Start of GIVEN INFORMATION

Definition ticker_PATCH (tick : string) (body : option json) : handler := fun s =>
  match Ticker.normalizeTicker (Some (JStr tick)) with
  | None => fail 400 "bad_ticker" s
  | Some t =>
      if not_an_object body then fail 400 "bad_body" s else
      let note := Watchlist.normalizeNote (member "note" body) in
      if isDryRun req body then
        match tracked t s with
        | None => fail 404 "not_found" s
        | Some e => would (effect_ "update" "watchlist_entry" (JStr t) (JObj [("ticker", JStr t);
            ("before", JObj [("note", jopt JStr (Watchlist.note e))]); ("after", JObj [("note", jopt JStr note)])])) s
        end
      else
        let '(r, f) := Watchlist.updateNote t note (watchlist s) in
        let s := with_watchlist f s in
        match r with None => fail 404 "not_found" s | Some e => done_ 200 (JObj [("entry", entry_json e)]) s end
  end.

Definition ticker_DELETE (tick : string) : handler := fun s =>
  match Ticker.normalizeTicker (Some (JStr tick)) with
  | None => fail 400 "bad_ticker" s
  | Some t =>
      if isDryRun req None then
        match tracked t s with
        | None => fail 404 "not_found" s
        | Some e => would (effect_ "delete" "watchlist_entry" (JStr t) (JObj [("ticker", JStr t); ("note", jopt JStr (Watchlist.note e))])) s
        end
      else
        let '(ok, f) := Watchlist.removeTicker t (watchlist s) in
        let s := with_watchlist f s in
        if negb ok then fail 404 "not_found" s
        else done_ 200 (JObj [("ok", JBool true); ("ticker", JStr t)])
               (recordSafe "system" ("Watchlist" +:+ middot +:+ "removed " +:+ t +:+ " (api)") "no longer tracked" None 0 s)
  end.

Definition whoami_GET : handler := fun s =>
  done_ 200 (JObj [("id", JStr (KeyStore.id key)); ("label", JStr (KeyStore.label key)); ("prefix", JStr (KeyStore.prefix key));
    ("scopes", JArr ((fun x => JStr (scope_name x)) <$> KeyStore.scopes key)); ("created_at", jiso (KeyStore.created_at key));
    ("last_used_at", jopt jiso (KeyStore.last_used_at key)); ("server_time", JStr (toISOString (f_now fr 0%nat)))]) s.
End Request.

(** ** The routes *)

(** The calls of the API, with the parameters of their paths. *)
Inductive call :=
| ListRuns | CreateRun | ReadRun (i : string) | DeleteRun (i : string)
| ListAlerts | CreateAlert | DeleteAlert (i : string) | CheckAlerts
| ListWatchlist | AddTicker | PatchTicker (t : string) | RemoveTicker (t : string)
| Whoami.

Definition reads (c : call) : bool := match c with ListRuns | ReadRun _ | ListAlerts | ListWatchlist | Whoami => true | _ => false end.

Definition need_of (c : call) : need := match c with Whoami => NoScope | _ => if reads c then NeedRead else NeedTrade end.

Definition route_of (c : call) : string :=
  match c with
  | ListRuns | CreateRun => "/api/v1/runs" | ReadRun _ | DeleteRun _ => "/api/v1/runs/[id]"
  | ListAlerts | CreateAlert => "/api/v1/alerts" | DeleteAlert _ => "/api/v1/alerts/[id]" | CheckAlerts => "/api/v1/alerts/check"
  | ListWatchlist | AddTicker => "/api/v1/watchlist" | PatchTicker _ | RemoveTicker _ => "/api/v1/watchlist/[ticker]"
  | Whoami => "/api/v1/whoami"
  end.

Definition handle (c : call) (req : v1_request) (fr : fresh) (key : StoredKey) (body : option json) : handler :=
  match c with
  | ListRuns => runs_GET req key
  | CreateRun => runs_POST req fr (route_of c) key body
  | ReadRun i => run_GET req (route_of c) key i
  | DeleteRun i => run_DELETE req fr (route_of c) key i
  | ListAlerts => alerts_GET key
  | CreateAlert => alerts_POST req fr (route_of c) key body
  | DeleteAlert i => alert_DELETE req (route_of c) key i
  | CheckAlerts => check_POST req fr (route_of c) key body
  | ListWatchlist => watchlist_GET
  | AddTicker => watchlist_POST req fr (route_of c) key body
  | PatchTicker t => ticker_PATCH req (route_of c) key t body
  | RemoveTicker t => ticker_DELETE req fr (route_of c) key t
  | Whoami => whoami_GET fr key
  end.

Section Serve.
Context {L : Type} `{Lockout L} (env : environment) (adminEnv : option string) (key_hash : string -> string) (json_parse : string -> option json).

(** The request as the route serves it. *)
Definition serve (c : call) (cl : clocks) (req : v1_request) (fr : fresh) : api L env stores -> outcome * api L env stores :=
  if reads c then read_route env adminEnv key_hash (need_of c) true cl req (route_of c) (fun key => handle c req fr key None)
  else write_route env adminEnv key_hash json_parse (need_of c) cl req (route_of c) (handle c req fr).
End Serve.

(** ** What a handler may change *)

(** Everything but the audit lines. *)
Definition data (s : stores) := (runs s, alerts s, watchlist s, activity s, dispatched s).

Definition succeeded (o : option response) : Prop := exists r, o = Some r /\ 200 <= r_status r < 300.

(** The body [isDryRun] is given: the handlers of DELETE pass none. *)
Definition seen_body (c : call) (body : option json) : option json :=
  match c with DeleteRun _ | DeleteAlert _ | RemoveTicker _ => None | _ => body end.

Lemma on_file_none {S} `{Persisted S} {R} (tx : transaction S R) (f : file S) : snd (tx (read_file f)) = None -> on_file tx f = (fst (tx (read_file f)), f).
Proof. unfold on_file. destruct (tx (read_file f)) as [r [w|]]; [done|by intros _]. Qed.

Definition on_alerts (c : call) : bool := match c with CreateAlert | DeleteAlert _ | CheckAlerts => true | _ => false end.
Definition on_watchlist (c : call) : bool := match c with AddTicker | PatchTicker _ | RemoveTicker _ => true | _ => false end.
Definition creates_run (c : call) : bool := match c with CreateRun => true | _ => false end.
Definition same_unless {A} (b : bool) (x y : A) : Prop := if b then True else x = y.

(** What a call of [key] does to the runs: the create call adds one run, owned by
    the key, and drops none unless the store is full; the delete call takes away
    one run, the named one, which belongs to no other key. *)
Definition runs_after (c : call) (key : StoredKey) (l l' : list Runs.SavedRun) : Prop :=
  match c with
  | CreateRun => exists r, Runs.created_by_key_id r = Some (KeyStore.id key) /\ Forall (fun x => x ∈ l \/ x = r) l' /\
      (len l < Runs.MAX_RUNS -> l' = l ++ [r])
  | DeleteRun i => exists r before after, Runs.id r = i /\ ~ RunAcl.foreign key r /\ l = before ++ r :: after /\ l' = before ++ after
  | _ => l' = l
  end.

(** The call stays in its own store, the alerts in the bucket of the key. *)
Record spares (c : call) (key : StoredKey) (s s' : stores) : Prop := {
  sp_runs : runs_after c key (read_file (runs s)) (read_file (runs s'));
  sp_tenants o : o <> Alerts.normalizeOwnerId (Some (KeyStore.id key)) -> assoc o (read_file (alerts s')) = assoc o (read_file (alerts s));
  sp_alerts : same_unless (on_alerts c) (alerts s') (alerts s);
  sp_watchlist : same_unless (on_watchlist c) (watchlist s') (watchlist s);
  sp_dispatched : same_unless (creates_run c) (dispatched s') (dispatched s);
}.

Lemma spares_watchlist c key s s' : on_watchlist c = true -> runs s' = runs s -> alerts s' = alerts s -> dispatched s' = dispatched s -> spares c key s s'.
Proof. intros Hc Hr Ha Hd. destruct c; try done; by split; intros; cbn; rewrite ?Hr, ?Ha. Qed.

Lemma spares_tenants c key s s' e : on_alerts c = true -> runs s' = runs s -> watchlist s' = watchlist s -> dispatched s' = dispatched s ->
  read_file (alerts s') = Alerts.run parseFloat_of Number_of sha256 e (read_file (alerts s)) ->
  Alerts.owner_of e = Alerts.normalizeOwnerId (Some (KeyStore.id key)) -> spares c key s s'.
Proof using All.
  intros Hc Hr Hw Hd Ha He. destruct c; try done; (split; [cbn; by rewrite ?Hr| |done..]); intros; rewrite Ha; apply Alerts.run_other; by rewrite He.
Qed.

(** What is left of a handler: nothing changed, or a success that was no dry
    run, and spared the others. *)
Definition contract (c : call) (req : v1_request) (key : StoredKey) (body : option json) (s : stores) (r : option response * stores) : Prop :=
  data r.2 = data s \/ succeeded r.1 /\ reads c = false /\ isDryRun req (seen_body c body) = false /\ spares c key s r.2.

Lemma answered status j s : 200 <= status < 300 -> succeeded (fst (done_ status j s)).
Proof. intros Hs. by eexists. Qed.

End of GIVEN INFORMATION

*WHAT YOU WILL DO:* Search the data above for the string "Lemma" and copy each line that has it.

*SOLUTION:*
Lemma on_file_none {S} `{Persisted S} {R} (tx : transaction S R) (f : file S) : snd (tx (read_file f)) = None -> on_file tx f = (fst (tx (read_file f)), f).
Lemma spares_watchlist c key s s' : on_watchlist c = true -> runs s' = runs s -> alerts s' = alerts s -> dispatched s' = dispatched s -> spares c key s s'.
Lemma spares_tenants c key s s' e : on_alerts c = true -> runs s' = runs s -> watchlist s' = watchlist s -> dispatched s' = dispatched s ->
Lemma answered status j s : 200 <= status < 300 -> succeeded (fst (done_ status j s)).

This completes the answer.